Centre of Pressure

PRONATION: FORCES IN THE FEET

In order to appreciate why pronation is crucial to skiing you have to know something of the forces at play between the foot and the snow.

Hidden inside ski boot, out of sight, is where the real action is going down in the world’s best skiers. But it is also inside the ski boot where the attempts of most skiers to ski like the world’s best fall short.

In order to understand what is playing out in the background, you have to know how balance works. In balance, everything centres around the relationship of Centre of Mass to Ground or Snow Reaction Force and Centre of Pressure.  Excluding Centre of Pressure from the balance equation is like giving a lesson in geography and saying New York is in North America. It doesn’t really give specifics of where New York is. Similarly, any discussion of balance or edging forces in skiing without including Centre of Pressure (C0P) renders the discussion meaningless.

Conclusions about what is happening in skiing based on what is visible; edge angle, body angulation etc., tend to  invariably be wrong because everything happens from the feet up in snow/feet interactions. Top up or top down interactions above the level of the feet in the form of such things as knee movements cannot produce balance synergies.

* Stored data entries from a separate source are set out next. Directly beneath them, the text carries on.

(** The results a compliant stream of events [evs] owes to the first [j]
    calls: the decoded values in order, then [io.EOF] for good. *)
Definition expected (evs : list (bytes * T)) (j : nat)
  : list (T * option (error APIError)) :=
  firstn j (map (fun ev => (snd ev, None)) evs)
  ++ repeat (zero, Some io_EOF) (j - List.length evs).

End Observations.

(** ** A sample decoder and sample sessions, for the closed examples *)

Module Sample.

(** A decoded event is the payload it came from; an error detail is the
    text of the [error] member. *)
Definition T := bytes.
Definition APIError := bytes.
Definition zero : T := [].

Definition ends_with (s suffix : bytes) : bool :=
  HasPrefix (rev s) (rev suffix).

Definition is_object (p : bytes) : bool :=
  HasPrefix p (lit "{") && ends_with p (lit "}").

Definition syntax_error : error APIError :=
  ErrForeign "invalid character".

(** Accepts what starts with an opening and ends with a closing brace. *)
Definition decode_event (p : bytes) : option (error APIError) * T :=
  if is_object p then (None, p) else (Some syntax_error, zero).

(** [null] leaves the envelope pointer nil; an object with a leading
    [error] member yields that member as the detail; any other object
    yields an envelope without detail. *)
Definition decode_envelope (p : bytes)
  : option (error APIError) * option (ErrorResponse APIError) :=
  if bytes_eqb p (lit "null") then (None, None)
  else if is_object p then
    if HasPrefix p errorMember then
      (None, Some {| Error := Some (removelast (TrimPrefix p errorMember)) |})
    else (None, Some {| Error := None |})
  else (Some syntax_error, None).

Definition json : Unmarshaler_ T APIError :=
  {| Unmarshal := decode_event; Unmarshal_errResp := decode_envelope |}.

(** A fresh session over [body], which ends in [io_EOF]. *)
Definition session (limit : N) (body : string) : StreamReader T APIError :=
  {| EmptyMessagesLimit := limit;
     isFinished := false;
     Reader := {| pending := lit body; failure := io_EOF; reads := 0 |};
     ErrAccumulator := [];
     Unmarshaler := json |}.

(** Lines on the wire. *)
Definition event_text : string :=
  "data: {" ++ dq ++ "id" ++ dq ++ ":" ++ dq ++ "1" ++ dq ++ "}" ++ lf.
Definition done_text : string := "data: [DONE]" ++ lf.
Definition server_error_text : string :=
  "{" ++ dq ++ "error" ++ dq ++ ":{" ++ dq ++ "message" ++ dq ++ ":"
  ++ dq ++ "bad request" ++ dq ++ "}}" ++ lf.
Definition inline_error_text : string := "data: " ++ server_error_text.
Definition broken_error_text : string :=
  "data: {" ++ dq ++ "error" ++ dq ++ ":oops" ++ lf.
Definition broken_event_text : string := "data: {not valid json" ++ lf.

(** The value the sample event decodes to. *)
Definition event_value : T := payload TrimSpace_ascii (lit event_text).

(** Sessions. *)
Definition compliant := session 2 (event_text ++ done_text).
Definition done_only := session 2 done_text.
Definition drained :=
  snd (Inline.Recv zero TrimSpace_ascii done_only).
Definition three_blank := session 2 (lf ++ lf ++ lf ++ done_text).
Definition blank_no_tolerance := session 0 (lf ++ done_text).
Definition bare_object := session 2 ("{}" ++ lf).
Definition server_error := session 2 server_error_text.
Definition inline_error := session 2 (inline_error_text ++ done_text).
Definition inline_error_no_tolerance :=
  session 0 (inline_error_text ++ done_text).
Definition broken_error := session 2 (broken_error_text ++ done_text).
Definition broken_event := session 2 broken_event_text.
Definition comment_first := session 2 (": keep-alive" ++ lf ++ done_text).

(** A session whose body is exhausted and whose accumulator holds the
    error body a server sent without the prefix. *)
Definition error_body : bytes := TrimSpace_ascii (lit server_error_text).
Definition exhausted : StreamReader T APIError :=
  {| EmptyMessagesLimit := 2%N;
     isFinished := false;
     Reader := {| pending := []; failure := io_EOF; reads := 1 |};
     ErrAccumulator := error_body;
     Unmarshaler := json |}.
Definition error_detail : APIError :=
  removelast (TrimPrefix error_body errorMember).

(** The first line of a session's body, and the line source after it has
    been read. *)
Definition first_line (s : StreamReader T APIError) : bytes :=
  fst (fst (ReadBytes nl (Reader s))).
Definition after_first_line (s : StreamReader T APIError)
  : bufio_Reader APIError :=
  snd (ReadBytes nl (Reader s)).

End Sample.

(** ** Sessions at a distance of several reads *)

Section Progress.

Context {T APIError : Type}.
Variable TrimSpace : bytes -> bytes.

#[local] Abbreviation StreamReader := (StreamReader T APIError).

(** [later s s']: [s'] is [s] further along the same body, with the same
    settings: a prefix of the pending input is gone, the read count did
    not go down and a raised finished flag stayed up. *)
Definition later (s s' : StreamReader) : Prop :=
  EmptyMessagesLimit s' = EmptyMessagesLimit s /\
  Unmarshaler s' = Unmarshaler s /\
  failure (Reader s') = failure (Reader s) /\
  (reads (Reader s) <= reads (Reader s'))%nat /\
  (isFinished s = true -> isFinished s' = true) /\
  exists consumed, pending (Reader s) = consumed ++ pending (Reader s').

(** The session after the non-payload lines [ls] have been read from a
    body that goes on with [rest]. *)
Definition skipped (s : StreamReader) (ls : list bytes) (rest : bytes)
  : StreamReader :=
  {| EmptyMessagesLimit := EmptyMessagesLimit s;
     isFinished := isFinished s;
     Reader := {| pending := rest;
                  failure := failure (Reader s);
                  reads := List.length ls + reads (Reader s) |};
     ErrAccumulator := ErrAccumulator s ++ List.concat (map TrimSpace ls);
     Unmarshaler := Unmarshaler s |}.

(** [l] is a terminated line without the [data: ] prefix. *)
Definition non_payload_line (l : bytes) : Prop :=
  is_line l /\ is_event TrimSpace l = false.

(** The session after the body, which held no further line feed, has been
    read to its end by [n] reads. *)
Definition drained_by (s : StreamReader) (n : nat) : StreamReader :=
  with_Reader s {| pending := [];
                   failure := failure (Reader s);
                   reads := n + reads (Reader s) |}.

(** An event with the non-payload lines that precede it on the wire: the
    lines, the line of the event and the value it decodes to. *)
Definition block : Type := (list bytes * bytes) * T.

Definition block_bytes (b : block) : bytes :=
  List.concat (fst (fst b)) ++ snd (fst b).

Definition block_event (b : block) : bytes * T := (snd (fst b), snd b).

(** The block is within the tolerance [limit]: at most [limit]
    non-payload lines, then the line of an event that decodes to the
    block's value. *)
Definition block_within (u : Unmarshaler_ T APIError) (limit : uint)
    (b : block) : Prop :=
  Forall non_payload_line (fst (fst b)) /\
  (N.of_nat (List.length (fst (fst b))) <= limit)%N /\
  event_line TrimSpace u (snd (fst b)) (snd b).

End Progress.

(** ** src/unnamed/part_001: chat completion messages and requests *)

Module Chat.

(** A Go [string] is a sequence of bytes. *)
Definition gostring := bytes.

Inductive chat_error : Type :=
| ErrChatCompletionInvalidModel
| ErrChatCompletionStreamNotSupported
| ErrContentFieldsMisused
| ErrLibrary (msg : string).
    (* an error of encoding/json or of the HTTP client *)

Definition chatCompletionsSuffix : gostring := lit "/chat/completions".
Definition http_MethodPost : gostring := lit "POST".

Definition FinishReason := gostring.
Definition FinishReasonStop : FinishReason := lit "stop".
Definition FinishReasonLength : FinishReason := lit "length".
Definition FinishReasonFunctionCall : FinishReason := lit "function_call".
Definition FinishReasonContentFilter : FinishReason := lit "content_filter".
Definition FinishReasonNull : FinishReason := lit "null".

(** [FinishReason.MarshalJSON]. *)
Definition FinishReason_MarshalJSON (r : FinishReason)
  : bytes * option chat_error :=
  if bytes_eqb r FinishReasonNull || bytes_eqb r (lit "") then
    (lit "null", None)
  else (lit dq ++ r ++ lit dq, None).

Record ChatMessageImageURL : Type := {
  URL : gostring;
  Detail : gostring
}.

Record ChatMessagePart : Type := {
  Type_ : gostring;
  Text : gostring;
  ImageURL : option ChatMessageImageURL
}.

Record FunctionCall : Type := {
  FunctionCall_Name : gostring;
  FunctionCall_Arguments : gostring
}.

(** [MultiContent] is a slice: [None] is the nil slice, [Some []] an empty
    slice that is not nil. *)
Record ChatCompletionMessage : Type := {
  Role : gostring;
  Content : gostring;
  MultiContent : option (list ChatMessagePart);
  Name : gostring;
  Message_FunctionCall : option FunctionCall
}.

Definition not_nil {A : Type} (slice : option (list A)) : bool :=
  match slice with
  | None => false
  | Some _ => true
  end.

Definition len {A : Type} (slice : option (list A)) : nat :=
  match slice with
  | None => 0
  | Some l => List.length l
  end.

(** The two anonymous struct types [MarshalJSON] converts a message to:
    the same fields, with the JSON key [content] on [Content] and
    [MultiContent] left out, or the other way round. *)
Inductive message_view : Type :=
| ContentAsContent (m : ChatCompletionMessage)
| MultiContentAsContent (m : ChatCompletionMessage).

Section Marshal.

(** [json.Marshal] at the two struct types. *)
Variable json_Marshal : message_view -> bytes * option chat_error.

(** [ChatCompletionMessage.MarshalJSON]. *)
Definition MarshalJSON (m : ChatCompletionMessage)
  : bytes * option chat_error :=
  if negb (bytes_eqb (Content m) (lit "")) && not_nil (MultiContent m) then
    ([], Some ErrContentFieldsMisused)
  else if (0 <? len (MultiContent m))%nat then
    json_Marshal (MultiContentAsContent m)
  else json_Marshal (ContentAsContent m).

End Marshal.

Section Client.

(** The request and response structs, of which [CreateChatCompletion]
    reads [Stream] and [Model] and returns the zero response; the
    context; an HTTP request; and what lies beyond the client, which only
    [sendRequest] touches. *)
Variables ChatCompletionRequest ChatCompletionResponse : Type.
Variable Stream : ChatCompletionRequest -> bool.
Variable Model : ChatCompletionRequest -> gostring.
Variable zeroResponse : ChatCompletionResponse.
Variables Context_ Request Network : Type.

(** The helpers of the client, declared outside src/. *)
Variable checkEndpointSupportsModel : gostring -> gostring -> bool.
Variable fullURL : gostring -> gostring -> gostring.
Variable newRequest :
  Context_ -> gostring -> gostring -> ChatCompletionRequest ->
  Request * option chat_error.
Variable sendRequest :
  Request -> Network -> (ChatCompletionResponse * option chat_error) * Network.

(** [Client.CreateChatCompletion]. *)
Definition CreateChatCompletion (ctx : Context_)
    (request : ChatCompletionRequest) (net : Network)
  : (ChatCompletionResponse * option chat_error) * Network :=
  if Stream request then
    ((zeroResponse, Some ErrChatCompletionStreamNotSupported), net)
  else
    let urlSuffix := chatCompletionsSuffix in
    if negb (checkEndpointSupportsModel urlSuffix (Model request)) then
      ((zeroResponse, Some ErrChatCompletionInvalidModel), net)
    else
      let '(req, err) :=
        newRequest ctx http_MethodPost (fullURL urlSuffix (Model request))
          request in
      match err with
      | Some e => ((zeroResponse, Some e), net)
      | None => sendRequest req net
      end.

End Client.

End Chat.

(** ** Further sample sessions and a sample client *)

Module MoreSamples.

Import Sample.

(** The closing line without its line feed. *)
Definition unterminated_done := session 2 "data: [DONE]".

(** Two blank lines, an event and the closing line, with a limit of 2. *)
Definition blanks_then_event :=
  session 2 (lf ++ lf ++ event_text ++ done_text).

(** Three blank lines and an event, with the largest limit. *)
Definition largest_limit : StreamReader T APIError :=
  {| EmptyMessagesLimit := (uint_modulus - 1)%N;
     isFinished := false;
     Reader := {| pending := lit (lf ++ lf ++ lf ++ event_text);
                  failure := io_EOF; reads := 0 |};
     ErrAccumulator := [];
     Unmarshaler := json |}.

Despite the admonishment to know all the forces at work in skiing, little attention appears to have been directed to the place where the rubber meets the road; the feet. In fact, I have yet to come across a discussion of ski technique and/or the biomechanics of skiing wherein the forces in the feet get more than a passing mention. Like Rodney Dangerfield, the feet “don’t get no respect. You know what I’m talkin’ about?” And despite the rare mention of ‘pressures in the feet’, I have yet to find a specific reference to the ground zero centre of force in the feet; Centre of Pressure. It is not clear to me why this force is not mentioned. Centre of Mass, Centre of Pressure and Ground Reaction Force are an integral part of every discussion on studies pertaining to balance. Without including CoP, any discussion of balance is irrelevant. This is especially true in skiing where the path to Ground (Snow) Reaction Force, the foundation of postural or balance responses, is defined by the narrow band of the inside ski edges.

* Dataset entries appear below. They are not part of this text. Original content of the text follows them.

Lemma preload_loop_spec (c : string → result (option Template)) names n0 f0 cache0 :
  ∃ cache',
    preload_loop c names n0 f0 cache0
    = ((n0 + length (filter (fun n => is_Some (delivered c n)) names))%nat,
       f0 ++ filter (fun n => delivered c n = None) names, cache')
    ∧ ∀ n, cache' !! n
           = match (if decide (n ∈ names) then delivered c n else None) with
             | Some p => Some (Some p)
             | None => cache0 !! n
             end.
Proof.
  revert n0 f0 cache0. induction names as [|a names IH]; intros n0 f0 cache0.
  - exists cache0. cbn [preload_loop]. rewrite filter_nil, app_nil_r, Nat.add_0_r.
    split; [done|]. intros n. by rewrite decide_False by apply not_elem_of_nil.
  - cbn [preload_loop]. destruct (delivered c a) as [p|] eqn:Hd.
    + assert (c a = Ok (Some p)) as Hca.
      { unfold delivered in Hd. destruct (c a) as [[q|]|]; congruence. }
      rewrite Hca.
      destruct (IH (S n0) f0 (<[a:=Some p]> cache0)) as (cache' & -> & Hcache).
      exists cache'. split.
      * rewrite (filter_cons_True (fun n => is_Some (delivered c n))) by (by rewrite Hd).
        rewrite (filter_cons_False (fun n => delivered c n = None)) by (by rewrite Hd).
        cbn [length]. by rewrite Nat.add_succ_r.
      * intros n. rewrite Hcache. destruct (decide (n = a)) as [->|Hna].
        -- rewrite (decide_True (P := a ∈ a :: names)) by apply list_elem_of_here.
           rewrite Hd. destruct (decide (a ∈ names)); [done|].
           by rewrite lookup_insert_eq.
        -- rewrite lookup_insert_ne by done.
           destruct (decide (n ∈ names)) as [Hn|Hn].
           ++ by rewrite decide_True by (by apply list_elem_of_further).
           ++ rewrite decide_False; [done|].
              intros [?|?]%elem_of_cons; done.
    + assert (∀ k, preload_loop c names n0 (f0 ++ [a]) cache0 = k →
                   match c a with
                   | Ok (Some prompt) =>
                       preload_loop c names (S n0) f0 (<[a:=Some prompt]> cache0)
                   | _ => preload_loop c names n0 (f0 ++ [a]) cache0
                   end = k) as Hstep.
      { intros k <-. unfold delivered in Hd. by destruct (c a) as [[q|]|]. }
      destruct (IH n0 (f0 ++ [a]) cache0) as (cache' & Heq & Hcache).
      exists cache'. split.
      * apply Hstep. rewrite Heq.
        rewrite (filter_cons_False (fun n => is_Some (delivered c n)))
          by (rewrite Hd; by intros [? ?]).
        rewrite (filter_cons_True (fun n => delivered c n = None)) by done.
        by rewrite <- app_assoc.
      * intros n. rewrite Hcache. destruct (decide (n = a)) as [->|Hna].
        -- rewrite (decide_True (P := a ∈ a :: names)) by apply list_elem_of_here.
           rewrite Hd. by destruct (decide (a ∈ names)).
        -- destruct (decide (n ∈ names)) as [Hn|Hn].
           ++ by rewrite decide_True by (by apply list_elem_of_further).
           ++ rewrite decide_False; [done|].
              intros [?|?]%elem_of_cons; done.
Qed.

Lemma length_filter_delivered (c : string → result (option Template)) names :
  (length (filter (fun n => is_Some (delivered c n)) names)
   + length (filter (fun n => delivered c n = None) names) = length names)%nat.
Proof.
  induction names as [|a names IH]; [done|].
  destruct (delivered c a) as [p|] eqn:Hd.
  - rewrite (filter_cons_True (fun n => is_Some (delivered c n))) by (by rewrite Hd).
    rewrite (filter_cons_False (fun n => delivered c n = None)) by (by rewrite Hd).
    cbn [length]. by rewrite <- IH.
  - rewrite (filter_cons_False (fun n => is_Some (delivered c n)))
      by (rewrite Hd; by intros [? ?]).
    rewrite (filter_cons_True (fun n => delivered c n = None)) by done.
    cbn [length]. by rewrite Nat.add_succ_r, <- IH.
Qed.

(** X23: when [preload_all_prompts] returns, the client could be created,
    the number of loaded prompts and the number of failed names add up to
    the sixteen names of the list, the failed names are, in the order of
    the list, those for which the client raised or returned [None], every
    delivered prompt of the list is in the cache, and the entries of the
    failed names and of the names outside the list are as before. *)
Theorem preload_accounting (client : result (string → result (option Template)))
    (cache cache' : gmap string (option Template)) (loaded : nat) (failed : list string) :
  preload_all_prompts client cache = Ok (loaded, failed, cache') →
  ∃ c, client = Ok c
     ∧ (loaded + length failed = 16)%nat
     ∧ failed = filter (fun n => delivered c n = None) prompt_names
     ∧ (∀ n p, n ∈ prompt_names → delivered c n = Some p → cache' !! n = Some (Some p))
     ∧ (∀ n, n ∉ prompt_names ∨ n ∈ failed → cache' !! n = cache !! n).
Proof.
  unfold preload_all_prompts. destruct client as [c|e]; [|discriminate]. rsimpl.
  destruct (preload_loop_spec c prompt_names 0 [] cache) as (ch & -> & Hcache).
  intros [= <- <- <-]. exists c. split; [done|]. rewrite ?app_nil_l. split.
  { cbn [Nat.add]. by rewrite length_filter_delivered. }
  split; [done|]. split.
  - intros n p Hn Hd. by rewrite Hcache, decide_True, Hd.
  - intros n [Hn|Hn]; rewrite Hcache.
    + by rewrite decide_False.
    + apply list_elem_of_filter in Hn as [Hd Hn]. by rewrite decide_True, Hd.
Qed.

Let’s start by looking at Centre of Mass and Centre of Pressure in quiet bipedal, (two-footed) erect standing. The graphic below shows a typical pressure pattern produced in quiet bipedal standing by what is called foot pressure mapping. The term pressure is used instead of force because the force applied by the boney structures of the foot that support the weight of the body is distributed or spread through the soft tissue between the bones and the supporting surface. Hence the applied force manifests itself as pressure.

Bipedal Standing

In quiet bipedal standing, approximately 50% of the total applied pressure is under the heel of each foot. The remaining 50% of the pressure is applied under the five balls of the feet and toes. Centre of Pressure is shown on the centre axis of each foot where it would normally be in quiet bipedal standing. Centre of Mass is just in front of the base of the shin but behind the Centre of Pressure. Forward movement or excursion of the Centre of Mass will provoke a balance response that will push the balls of the feet towards the floor by extending the ankle joint. This action will push the Centre of Mass back towards the heel. Should Centre of Mass pass Centre of Pressure, a forward fall will result.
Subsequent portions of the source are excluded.